Bon dieu que c’était bon d’avoir de nouveau Sammy assit à côté de moi.
“L’Enfer qui me tracasse, Sam, est ton Enfer. Et ça va rester comme ça. Tu as pris sur toi mon Enfer quand je ne pouvais pas, et maintenant je prend le tiens.”
Je n’ai pas attendu que cette pensée traverse les portes tournantes du cerveau de Sam. Je nous ai remis sur la route, en chemin vers la prochaine ville, le prochain motel et la prochaine tentative de sommeil.
Sam me regarda pendant un moment, mais je ne l’ai pas regardé. Quand il dirait la prochaine chose qui lui sortirai de la tête, je saurais où en était son cerveau. En attendant, tout ce que je dirais ne serait sûrement pas enregistré. Alors, je l’ai laissé errer dans ses propres pensées pendant un moment. Avoir de la chance, il penserait à de la nourriture et du sommeil, et encore plus de sommeil. Parce que, dieu sait si je pourrais utiliser une bonne dose de sommeil moi aussi.
Et peut-être que, finalement, il était entrain de penser à dormir parce qu’il soupira et posa sa tête contre la fenêtre. C’était toujours un signe avant coureur d’un Sammy qui s’endort. RobotSam ne dormait jamais dans la voiture. Il ne dormait jamais nulle part, je sais, mais il ne s’était jamais ne serait ce que relaxé dans la voiture. La voiture n’était pas la maison pour lui, ce n’était pas familier ou accueillant ou un endroit qu’il aimait. C’était juste un moyen d’aller d’un endroit à l’autre.
Sammy en revanche, Sammy et moi, si on n’arrivait à dormir nul part, on pouvait toujours s’endormir dans la voiture. Il n’y avait sûrement rien qu’on n’ait pas fait dans cette voiture, ça inclut de la chirurgie. Mais dormir signifiait que tout allait bien, que tout le reste était ok. Et ça faisait un sacré bout de temps que quelque chose dans notre vie n’avait pas été ok.
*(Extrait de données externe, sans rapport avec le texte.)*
(** X10. A run leaves the four files of every instance other than the one
    it was given the name of as they were, however the run ends: rendering
    one instance never creates, changes or removes a file of another. *)
Theorem other_instances_kept (w : world) (other : string) (file : fileRule) :
  (forall values w1,
     upToReview w = Done values w1 -> values !!! "MCP_NAME" <> other) ->
  file ∈ FILES ->
  lookupPath (disk (final (runMain w))) (newPathOf file other)
  = lookupPath (disk w) (newPathOf file other).
Proof.
  intros Hname Hfile. unfold runMain.
  rewrite FrameFacts.catch_disk, ProcessFacts.main_split, ProcessFacts.bind_unfold.
  pose proof (ProcessFacts.readOnly_upToReview w) as Hdisk.
  destruct (upToReview w) as [values w1| | |] eqn:E; simpl in Hdisk;
    try (simpl; rewrite Hdisk; reflexivity).
  rewrite <- Hdisk. apply FrameFacts.writesOnly_afterReview.
  apply IsolationFacts.other_not_destination;
    [apply (Hname values w1); reflexivity|assumption].
Qed.

(** X10 at a run that chooses the name [weather_api] and confirms, for the
    external credential of foo. *)
Lemma other_instances_kept_witness :
  lookupPath (disk (final (runMain (sampleRun "weather_api" ["y"]))))
    (credentialPath "foo")
  = lookupPath sampleDisk (credentialPath "foo").
Proof.
  apply (other_instances_kept (sampleRun "weather_api" ["y"]) "foo"
           {| dir := "externalCredentials";
              oldName := TEMPLATE_NAME +:+ ".externalCredential-meta.xml";
              newName := fun name => name +:+ ".externalCredential-meta.xml" |}).
  - intros values w1 E'.
    destruct (ProcessFacts.sampleRun_review "weather_api" ["y"] eq_refl) as [out E].
    rewrite E in E'. injection E' as <- _. discriminate.
  - apply list_elem_of_here.
Defined.

(** ** How the loop over the rules can end (lines 243-256) *)

(** X11. The loop that applies the changes never exits and never waits for
    input. It returns only on a disk where every template that is present
    is a regular file and no destination of a present template is a
    directory, and then it has read no input and has reported the four
    rules in order. When it throws, no path other than the four
    destinations has changed. *)
Theorem applyChanges_outcomes (values : valuesMap) (repl : list (string * string))
    (w : world) :
  match applyChanges values repl w with
  | Done _ w' =>
      Forall (renderable (disk w) (values !!! "MCP_NAME")) FILES /\
      stdin w' = stdin w /\
      console w' =
        console w ++ LogHeader "Step 3: Applying Changes" ::
          (ruleReport (disk w) (values !!! "MCP_NAME") <$> FILES)
  | Throw _ w' =>
      forall q, ~ isDestination (values !!! "MCP_NAME") q ->
                lookupPath (disk w') q = lookupPath (disk w) q
  | Exit _ _ | Pending _ => False
  end.
Proof.
  pose proof (OutcomeFacts.batch_applyChanges values repl w) as Hb.
  destruct (applyChanges values repl w) as [[] w'| |e w'|] eqn:E;
    try contradiction.
  - destruct (ChangeFacts.applyChanges_Done values repl w w' E)
      as (Hall & Hin & Hout & _). auto.
  - intros q Hq.
    assert (Hw : writesOnly (isDestination (values !!! "MCP_NAME"))
                   (applyChanges values repl)).
    { unfold applyChanges.
      apply FrameFacts.writesOnly_bind;
        [apply FrameFacts.writesOnly_readOnly, ProcessFacts.readOnly_emit|intros _].
      apply FrameFacts.writesOnly_forOf. intros file Hfile.
      apply FrameFacts.writesOnly_applyRule. exists file. auto. }
    specialize (Hw w q Hq). rewrite E in Hw. exact Hw.
Qed.

(** ** The scanner after the changes (lines 155-165, 243-256) *)

Module ListingFacts.
Import ShapeFacts ScanFacts RuleFacts IsolationFacts.

(** What the identifier pattern accepts is not empty and holds neither a
    line terminator nor a dollar sign. *)
Lemma identifier_plain (s : string) :
  identifierStyle s ->
  s <> "" /\ Forall (fun c => ~ isLineTerminator c) (units s) /\ noDollar s.
Proof.
  intros (c & rest & -> & Hc & Hrest).
  assert (Hall : Forall (fun d => isLetter d \/ isDigit d \/ isUnderscore d)
                   (units (String c rest))).
  { apply Forall_cons. split; [left; assumption|assumption]. }
  split; [discriminate|]. unfold noDollar.
  split; eapply Forall_impl; try exact Hall; cbv beta;
    unfold isLetter, isDigit, isUnderscore, isLineTerminator.
  - intros d Hd. lia.
  - intros d Hd ->. change (code "$") with 36 in Hd. lia.
Qed.

End ListingFacts.

(** X12. When the changes, applied for a validated name other than the
    template name on a disk that holds the external-credential template,
    have returned, the scanner, where it returns before and after, lists
    afterwards the names that it listed before and the new name, and no
    other. *)
Theorem listing_after_changes (values : valuesMap) (repl : list (string * string))
    (w w' : world) (content : string) (names names' : list string) (m : string) :
  validator "MCP_NAME" (values !!! "MCP_NAME") = true ->
  values !!! "MCP_NAME" <> TEMPLATE_NAME ->
  readFileSync (disk w) (credentialPath TEMPLATE_NAME) = inr content ->
  applyChanges values repl w = Done tt w' ->
  getExistingInstances (disk w) = inr names ->
  getExistingInstances (disk w') = inr names' ->
  m ∈ names' <-> m ∈ names \/ m = values !!! "MCP_NAME".
Proof.
  set (n := values !!! "MCP_NAME"). intros Hvalid Hname Htemplate E En En'.
  destruct (ChangeFacts.applyChanges_Done values repl w w' E)
    as (_ & _ & _ & Hframe & Hread).
  fold n in Hframe, Hread.
  destruct (ScanFacts.getExistingInstances_spec _ _ En) as (_ & _ & Hspec).
  destruct (ScanFacts.getExistingInstances_spec _ _ En') as (_ & _ & Hspec').
  rewrite Hspec', Hspec.
  change (testWhole identifierRe n = true) in Hvalid.
  apply ShapeFacts.identifierRe_spec, ListingFacts.identifier_plain in Hvalid
    as (Hne & Hlt & _).
  destruct (decide (m = n)) as [->|Hm].
  - split; [auto|]. intros _.
    split; [assumption|]. split; [assumption|]. split; [assumption|].
    eexists. apply RuleFacts.readFileSync_File.
    apply (Hread _ content (list_elem_of_here _ _)). exact Htemplate.
  - assert (Hsame : lookupPath (disk w') (credentialPath m)
                    = lookupPath (disk w) (credentialPath m)).
    { apply Hframe. intros f Hf Eq.
      apply (IsolationFacts.destination_injective _ f m n
               (list_elem_of_here _ _) Hf) in Eq as [_ Eq].
      contradiction. }
    unfold isInstance. unfold credentialPath, join in Hsame. rewrite Hsame.
    split; [auto|]. intros [H|H]; [assumption|contradiction].
Qed.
A côté de moi, Sam soupira de nouveau et changea de position, cherchant à être plus confortable. C’était un son et un mouvement que j’avais connu toute ma vie.
Bon dieu que c’était bon d’avoir de nouveau Sammy assit à côté de moi.
Je tendis la main pour la poser sur la nuque de Sam, puis je la laissa glisser pour gentiment presser son bras.
Bon? Avec Sammy de retour, ma vie était presque parfaite.